What do I mean by this? For some, it seems as if they have everything planned out and have the ability to follow through with those plans. For others, it seems as if they are free-spirits, floating on the wind of what ever may come their way. For me, I so want to be the first, yet experience some strange confluence of the two. For all my best efforts to the contrary I am dragged along, sometimes kicking and screaming, by the inexorable draw of providence. It is a feeling hard to describe, but one that I am sure everyone with eyes to see inherently knows.

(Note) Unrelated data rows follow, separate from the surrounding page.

(** * The patterns *)

(** ** What a pattern matches *)

(** [matches r s g s' g']: the pattern [r] matches a prefix of [s], leaving
    [s'], and the groups go from [g] to [g']. *)
Inductive matches : regex -> str -> groups -> str -> groups -> Prop :=
| M_Eps s g : matches Eps s g s g
| M_Lit a s g : matches (Lit a) (a :: s) g s g
| M_Cls (p : char -> bool) c s g :
    p c = true -> matches (Cls p) (c :: s) g s g
| M_Cat r1 r2 s g s1 g1 s2 g2 :
    matches r1 s g s1 g1 -> matches r2 s1 g1 s2 g2 ->
    matches (Cat r1 r2) s g s2 g2
| M_Opt_some r s g s' g' : matches r s g s' g' -> matches (Opt r) s g s' g'
| M_Opt_none r s g : matches (Opt r) s g s g
| M_Star_stop r s g : matches (Star r) s g s g
| M_Star_more r s g s1 g1 s2 g2 :
    matches r s g s1 g1 -> (length s1 < length s)%nat ->
    matches (Star r) s1 g1 s2 g2 -> matches (Star r) s g s2 g2
| M_Plus r s g s1 g1 s2 g2 :
    matches r s g s1 g1 -> matches (Star r) s1 g1 s2 g2 ->
    matches (Plus r) s g s2 g2
| M_Grp i r s g s' g' :
    matches r s g s' g' ->
    matches (Grp i r) s g s' ((i, firstn (length s - length s') s) :: g').

Section MatcherFacts.
Variable R : Type.
Implicit Types (k : cont R) (x : R).

Lemma orelse_some (a b : option R) x :
  orelse a b = Some x -> a = Some x \/ (a = None /\ b = Some x).
Proof. destruct a; cbn; intro H; [left | right; split]; congruence. Qed.

Lemma orelse_not_none (a b : option R) :
  a <> None \/ b <> None -> orelse a b <> None.
Proof. destruct a; cbn; intros [H | H]; congruence. Qed.

(** The loop of a repetition succeeds only along a match of the starred
    pattern, if each round does so for the repeated one. *)
Lemma repeat_sound (r : regex) :
  (forall k s g x, exec r k s g = Some x ->
     exists s' g', matches r s g s' g' /\ k s' g' = Some x) ->
  forall fuel k s g x, repeat (exec r) k fuel s g = Some x ->
    exists s' g', matches (Star r) s g s' g' /\ k s' g' = Some x.
Proof.
  intros IHr fuel k. induction fuel as [|n IH]; intros s g x H; cbn [repeat] in H.
  - exists s, g. split; [constructor | exact H].
  - apply orelse_some in H. destruct H as [H | [_ H]].
    + apply IHr in H. destruct H as (s1 & g1 & Hm & H). cbv beta in H.
      destruct (length s1 <? length s)%nat eqn:Hlt; [|discriminate H].
      apply Nat.ltb_lt in Hlt. apply IH in H.
      destruct H as (s2 & g2 & Hm2 & H). exists s2, g2.
      split; [|exact H]. eapply M_Star_more; eassumption.
    + exists s, g. split; [constructor | exact H].
Qed.

(** Soundness: what the matcher finds is a match. *)
Lemma exec_sound (r : regex) :
  forall k s g x, exec r k s g = Some x ->
    exists s' g', matches r s g s' g' /\ k s' g' = Some x.
Proof.
  induction r as [| a | p | r1 IH1 r2 IH2 | r IH | r IH | r IH | i r IH];
    intros k s g x H; cbn [exec] in H.
  - exists s, g. split; [constructor | exact H].
  - destruct s as [|c s]; [discriminate H|].
    destruct (c =? a)%N eqn:Hc; [|discriminate H].
    apply N.eqb_eq in Hc. subst c. exists s, g.
    split; [constructor | exact H].
  - destruct s as [|c s]; [discriminate H|].
    destruct (p c) eqn:Hc; [|discriminate H]. exists s, g.
    split; [constructor; exact Hc | exact H].
  - apply IH1 in H. destruct H as (s1 & g1 & Hm1 & H).
    apply IH2 in H. destruct H as (s2 & g2 & Hm2 & H).
    exists s2, g2. split; [econstructor; eassumption | exact H].
  - apply orelse_some in H. destruct H as [H | [_ H]].
    + apply IH in H. destruct H as (s1 & g1 & Hm & H).
      exists s1, g1. split; [constructor; exact Hm | exact H].
    + exists s, g. split; [apply M_Opt_none | exact H].
  - apply (repeat_sound IH) in H. exact H.
  - apply IH in H. destruct H as (s1 & g1 & Hm & H).
    apply (repeat_sound IH) in H. destruct H as (s2 & g2 & Hm2 & H).
    exists s2, g2. split; [econstructor; eassumption | exact H].
  - apply IH in H. destruct H as (s1 & g1 & Hm & H).
    eexists; eexists. split; [constructor; exact Hm | exact H].
Qed.

Lemma repeat_complete (r : regex) :
  (forall k s g s' g', matches r s g s' g' -> k s' g' <> None ->
     exec r k s g <> None) ->
  forall fuel k s g s' g', (length s <= fuel)%nat ->
    matches (Star r) s g s' g' -> k s' g' <> None ->
    repeat (exec r) k fuel s g <> None.
Proof.
  intros IHr fuel k. induction fuel as [|n IH]; intros s g s' g' Hlen Hm Hk.
  - inversion Hm; subst.
    + exact Hk.
    + lia.
  - cbn [repeat]. apply orelse_not_none. inversion Hm; subst.
    + right. exact Hk.
    + left. eapply IHr; [eassumption|].
      match goal with H : (length _ < length s)%nat |- _ =>
        apply Nat.ltb_lt in H as Hlt; rewrite Hlt end.
      eapply IH; [lia | eassumption | exact Hk].
Qed.

(** Completeness: where there is a match after which the rest succeeds,
    the matcher does not fail. *)
Lemma exec_complete (r : regex) :
  forall k s g s' g', matches r s g s' g' -> k s' g' <> None ->
    exec r k s g <> None.
Proof.
  induction r as [| a | p | r1 IH1 r2 IH2 | r IH | r IH | r IH | i r IH];
    intros k s g s' g' Hm Hk; inversion Hm; subst; cbn [exec].
  - exact Hk.
  - rewrite N.eqb_refl. exact Hk.
  - match goal with H : p _ = true |- _ => rewrite H end. exact Hk.
  - eapply IH1; [eassumption|]. eapply IH2; eassumption.
  - apply orelse_not_none. left. eapply IH; eassumption.
  - apply orelse_not_none. right. exact Hk.
  - eapply (repeat_complete IH); [lia | apply M_Star_stop | exact Hk].
  - eapply (repeat_complete IH); [lia | | exact Hk].
    eapply M_Star_more; eassumption.
  - eapply IH; [eassumption|].
    eapply (repeat_complete IH); [lia | eassumption | exact Hk].
  - eapply IH; [eassumption | exact Hk].
Qed.
End MatcherFacts.

Lemma re_match_sound (r : regex) (s : str) (m : Match) :
  re_match r s = Some m -> matches r s [] (m_rest m) (m_groups m).
Proof.
  intro H. apply exec_sound in H. destruct H as (s' & g' & Hm & H).
  injection H as <-. exact Hm.
Qed.

Lemma re_match_complete (r : regex) (s s' : str) (g' : groups) :
  matches r s [] s' g' -> re_match r s <> None.
Proof.
  intro Hm. unfold re_match. eapply exec_complete; [exact Hm | discriminate].
Qed.

Lemma matches_cat_inv (r1 r2 : regex) (s s2 : str) (g g2 : groups) :
  matches (Cat r1 r2) s g s2 g2 ->
  exists s1 g1, matches r1 s g s1 g1 /\ matches r2 s1 g1 s2 g2.
Proof. intro H. inversion H; subst. eauto. Qed.

Lemma matches_seq_cons (r : regex) (rs : list regex) (s s2 : str)
    (g g2 : groups) :
  matches (seq (r :: rs)) s g s2 g2 ->
  exists s1 g1, matches r s g s1 g1 /\ matches (seq rs) s1 g1 s2 g2.
Proof. apply matches_cat_inv. Qed.

Lemma matches_lits (t s s' : str) (g g' : groups) :
  matches (lits t) s g s' g' -> s = t ++ s' /\ g' = g.
Proof.
  revert s g. induction t as [|a t IH]; intros s g H.
  - inversion H; subst. split; reflexivity.
  - apply matches_cat_inv in H. destruct H as (s1 & g1 & H1 & H2).
    inversion H1; subst. apply IH in H2. destruct H2 as [-> ->].
    split; reflexivity.
Qed.

Lemma matches_lits_intro (t s : str) (g : groups) :
  matches (lits t) (t ++ s) g s g.
Proof.
  induction t as [|a t IH]; [constructor|].
  eapply M_Cat; [constructor | exact IH].
Qed.

(** A text that a pattern opening with a literal accepts starts with
    it. *)
Lemma re_match_starts (t : str) (rs : list regex) (s : str) (m : Match) :
  re_match (seq (lits t :: rs)) s = Some m -> startswith t s = true.
Proof.
  intro H. apply re_match_sound, matches_seq_cons in H.
  destruct H as (s1 & g1 & H & _). apply matches_lits in H.
  destruct H as [-> _]. apply startswith_app.
Qed.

Like I wrote in the previous post, there is a lie I believe which is ‘I can control my life’. I’m not entirely sure as to why I continually return to this idea. It’s never proved itself right. Even in those times when things go exactly as I planned there is always some wrinkle whispering the truth of the matter. Sometimes I can hear this whisper. Sometimes I’m sitting and listening like Elijah. Most times I’m running like Peter, all good intentions poorly placed. “Peter said to Jesus… He did not know what to say…”
Thank God I’m not in control.
The music playing, mixed from here and there, weaves a story of one who’s path is laid down already. Some might call this fate, I call it providence. Is there a difference? You better believe there is. The one is an impersonal, immovable set of events into which one falls without fail. The other is a dynamic, vibrant relational interaction between persons. Even at the etymological level providence implies personality, which is to say, having foresight or precaution requires the ability to interact with varied and varying situations. Though providence does not prove the Christian god, it does provide a context within which to discuss his interaction with ourselves, others, and the world. Providence could be considered the score with which our God is directing the symphony of creation.
I sometimes wish I could know what instrument I play…
I’d like to think of myself as a timpani or first-chair violin, either laying the tempo or leading the melody. But I get the feeling like my part to play is the fourth bassoon, a vital part but never noticed. I should be ok with that. During the interview process for a job I might possibly have in New Hampshire I was asked “Do you think you could be content in a small town place like…?” It was a question which I had thought about, but when asked point-blank by a member of the search committee it took me aback. I answered yes, which was true enough then as is now, but it made me stand up and stare providence square in the eyes. Who’s design for life will I accept? Will some self-wrote, 3 chord lullaby win out over the possible magnum opus? Will the amateur have contempt for the virtuoso? Is there really an option? The theological concept of ‘irresistible grace’ speaks just as well to every choice one makes as it does to the doctrine of salvation with which it’s usually associated. When given a choice between providential grace and our own mud-slung construction we are, thankfully, often gently prodded along by the Spirit. And by gently prodded I mean, grabbed by the collar and lovingly dragged in the right way.
I wonder what the next movement might sound like… something with a bassoon solo perhaps?